Stored items

····················

(** A read that delivers an entry, before the start marker is written. *)
Lemma consume_data_run p s out all c e :
  logged p s out → u_counter s = c → 0 < c < 2 ^ 64 - 1 → upload_all p = all →
  entry_ok (line_buffer_size p) e →
  Z.of_nat (length out) + cost e < log_buffer_size p → log_buffer_size p < 2 ^ 32 →
  ∀ l, wrote_start_marker l = false →
  ∃ s' add c', consume_event p false l (KData (entry_line e)) s = Ret (Continue l, s') ∧
    logged p s' (out ++ add) ∧ u_counter s' = c' ∧ u_valid s' = false ∧ Z.of_nat (length add) ≤ cost e ∧
    (∀ es rest cn, collects all c' es rest cn → collects all c (e :: es) (add ++ rest) cn).
Proof.
  intros Hlog Hcs Hc Hall Hok Hfit H32 l Hl. pose proof Hlog as [Ht Htxt Hsz Hln].
  pose proof (eo_fits _ _ Hok) as Hfits. unfold cost in *.
  set (s0 := up_line (entry_line e ++ drop (length (entry_line e)) (u_line s)) false s).
  assert (logged p s0 out) as Hlog0.
  { split; cbn; [done|done|done|]. rewrite length_app, length_drop. lia. }
  destruct (consume_line_run p s0 out l e (drop (length (entry_line e)) (u_line s)) Hlog0 Hok eq_refl)
    as (txt & line' & k & s1 & Hs & Hrun & Hlog1 & Hc1 & _ & Hv1).
  pose proof (suppressed_length _ _ Hs) as Hle.
  destruct (consume_entry_run p s1 out l e (txt ++ [10]) all Hlog1) as (s2 & Hrun2 & _ & Hv2 & Hcase);
    [rewrite Hc1; cbn; lia|done|apply Hok|pose proof (eo_seq _ _ Hok); lia|rewrite length_app; simpl; lia|done|].
  assert (consume_event p false l (KData (entry_line e)) s = Ret (Continue l, s2)) as Hev.
  { unfold consume_event. rewrite (M_bind_eq _ _ _ (u_line s) s) by done.
    rewrite decide_True by lia. rewrite M_bind_lift. rewrite (M_bind_eq _ _ _ tt s0) by done.
    rewrite Hrun, Hl. cbn [andb]. apply Hrun2. }
  rewrite Hc1 in Hcase. change (u_counter s0) with (u_counter s) in Hcase. rewrite Hcs in Hcase.
  destruct (decide (all = true ∨ c < e_seq e)) as [Hup|Hold]; destruct Hcase as [Hc2 Hlog2].
  - exists s2, ((if e_seq e >? c + 1 then missed_text (e_sec e) (e_usec e) (e_seq e - c - 1) else []) ++
                entry_text (e_level e) (e_sec e) (e_usec e) (txt ++ [10])), (e_seq e).
    split_and!; [done|done|done|by rewrite Hv2| |].
    + rewrite length_app. pose proof (entry_text_length e (txt ++ [10]) (eo_level _ _ Hok)) as Hel.
      rewrite length_app in Hel. cbn [length] in Hel.
      pose proof (eo_seq _ _ Hok).
      destruct (Z.gtb_spec (e_seq e) (c + 1)); [|cbn [length]; lia].
      pose proof (missed_text_length e (e_seq e - c - 1) ltac:(lia)). lia.
    + intros es rest cn Hr. rewrite <-!(assoc_L (++)). by apply col_entry.
  - exists s2, [], c. rewrite app_nil_r. split_and!; [done|done|done|by rewrite Hv2|simpl; lia|].
    intros es rest cn Hr. apply col_old; [|lia|done]. destruct all; [|done]. exfalso. apply Hold. by left.
Qed.

(** ** The start marker *)

(** What the log and the line hold is the same. *)
Record same_logs (s s' : uploader) : Prop := {
  sl_log : u_log s' = u_log s;
  sl_total : u_total s' = u_total s;
  sl_counter : u_counter s' = u_counter s;
  sl_line : u_line s' = u_line s;
  sl_valid : u_valid s' = u_valid s;
}.

Lemma same_logs_logged p s s' out : same_logs s s' → logged p s out → logged p s' out.
Proof. intros [E1 E2 _ E4 _] []. split; congruence. Qed.

Lemma on_world_run {A} (m : W A) s a w :
  m (u_world s) = Ret (a, w) → ∃ s', on_world m s = Ret (a, s') ∧ same_logs s s' ∧ u_world s' = w ∧ u_ticks s' = u_ticks s.
Proof. intros Hm. exists (up_world w s). unfold on_world. by rewrite Hm. Qed.

Lemma cstr_app_tail s rest : cstr (s ++ NUL :: rest) = cstr (s ++ [NUL]).
Proof.
  induction s as [|c s IH]; [done|]. rewrite <-!app_comm_cons. cbn [cstr].
  destruct (decide (c = NUL)); [done|]. by rewrite IH.
Qed.

(** The system never reads more than was asked for, and writes the kernel log in
    full. *)
Record kmsg_ok (p : log_params) : Prop := {
  km_read : ∀ f n, read_result f n ≤ n;
  km_open : open_write (dev_kmsg_path p) = true;
  km_write : ∀ n, write_result (dev_kmsg_path p) n = n;
}.

Lemma write_to_file_run p data w : kmsg_ok p →
  ∃ w', write_to_file (dev_kmsg_path p) data w = Ret (Z.of_nat (length data), w').
Proof.
  intros [_ Ho Hw]. unfold write_to_file. rewrite Ho, Hw.
  unfold content, mbind, M_bind, gets, modify, mret, M_ret.
  destruct (Z.ltb_spec (Z.of_nat (length data)) (Z.of_nat (length data))); [lia|]. by eexists.
Qed.

Lemma logmark_once_run p s : kmsg_ok p →
  ∃ s', logmark_once (dev_kmsg_path p) (version_path p) (ntp_synced_path p) s = Ret (0, s') ∧ same_logs s s'.
Proof.
  intros Hk. unfold logmark_once.
  destruct (read_file_run (version_path p) (replicate 64 0) (u_world s)) as (n & arr & w' & Hr & _ & _ & Harr);
    [simpl; lia|apply Hk|]. rewrite length_replicate in Hr, Harr.
  destruct (on_world_run _ s _ _ Hr) as (s1 & Hrun1 & [E1 E2 E3 E4 E5] & _). rewrite (M_bind_eq _ _ _ _ _ Hrun1).
  set (version := if n <? 0 then lit "unknown-version" ++ [NUL] else default [] (Some arr)).
  assert (∃ v, cstr version = Ret v) as [v Hv].
  { unfold version. destruct (file_bytes (version_path p) 64 (u_world s)) as [bs|].
    - destruct Harr as (-> & rest & ->). destruct (Z.ltb_spec (Z.of_nat (length bs)) 0); [lia|].
      eexists. apply nul_text_cstr.
    - subst n. by eexists. }
  destruct (rstrip_run version v Hv) as (vrest & -> & _). rewrite M_bind_lift.
  rewrite nul_text_cstr, M_bind_lift. set (v3 := nul_text (rstripped v)).
  rewrite (M_bind_eq _ _ _ (u_ticks s1) s1) by done. rewrite (M_bind_eq _ _ _ tt (up_tick s1)) by done.
  destruct (write_to_file_run p (take 1023 (logmark_text v3 (u_ticks s1) (path_exists (ntp_synced_path p))))
    (u_world (up_tick s1)) Hk) as [w2 Hw2].
  destruct (on_world_run _ (up_tick s1) _ _ Hw2) as (s2 & Hrun2 & [F1 F2 F3 F4 F5] & _).
  rewrite (M_bind_eq _ _ _ _ _ Hrun2).
  destruct (Z.ltb_spec (Z.of_nat (length (take 1023 (logmark_text v3 (u_ticks s1) (path_exists (ntp_synced_path p)))))) 0); [lia|].
  exists s2. split; [done|]. simpl in *. split; congruence.
Qed.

····················

» **ASSIGNMENT**: Look above for the line that contains "rewrite decide_True by". Starting there, transcribe every line exactly until you have copied the line that contains "sl_counter : u_counter s' = u_counter s;".

» **SOLUTION FOR THIS EXERCISE**:
    rewrite decide_True by lia. rewrite M_bind_lift. rewrite (M_bind_eq _ _ _ tt s0) by done.
    rewrite Hrun, Hl. cbn [andb]. apply Hrun2. }
  rewrite Hc1 in Hcase. change (u_counter s0) with (u_counter s) in Hcase. rewrite Hcs in Hcase.
  destruct (decide (all = true ∨ c < e_seq e)) as [Hup|Hold]; destruct Hcase as [Hc2 Hlog2].
  - exists s2, ((if e_seq e >? c + 1 then missed_text (e_sec e) (e_usec e) (e_seq e - c - 1) else []) ++
                entry_text (e_level e) (e_sec e) (e_usec e) (txt ++ [10])), (e_seq e).
    split_and!; [done|done|done|by rewrite Hv2| |].
    + rewrite length_app. pose proof (entry_text_length e (txt ++ [10]) (eo_level _ _ Hok)) as Hel.
      rewrite length_app in Hel. cbn [length] in Hel.
      pose proof (eo_seq _ _ Hok).
      destruct (Z.gtb_spec (e_seq e) (c + 1)); [|cbn [length]; lia].
      pose proof (missed_text_length e (e_seq e - c - 1) ltac:(lia)). lia.
    + intros es rest cn Hr. rewrite <-!(assoc_L (++)). by apply col_entry.
  - exists s2, [], c. rewrite app_nil_r. split_and!; [done|done|done|by rewrite Hv2|simpl; lia|].
    intros es rest cn Hr. apply col_old; [|lia|done]. destruct all; [|done]. exfalso. apply Hold. by left.
Qed.

(** ** The start marker *)

(** What the log and the line hold is the same. *)
Record same_logs (s s' : uploader) : Prop := {
  sl_log : u_log s' = u_log s;
  sl_total : u_total s' = u_total s;
  sl_counter : u_counter s' = u_counter s;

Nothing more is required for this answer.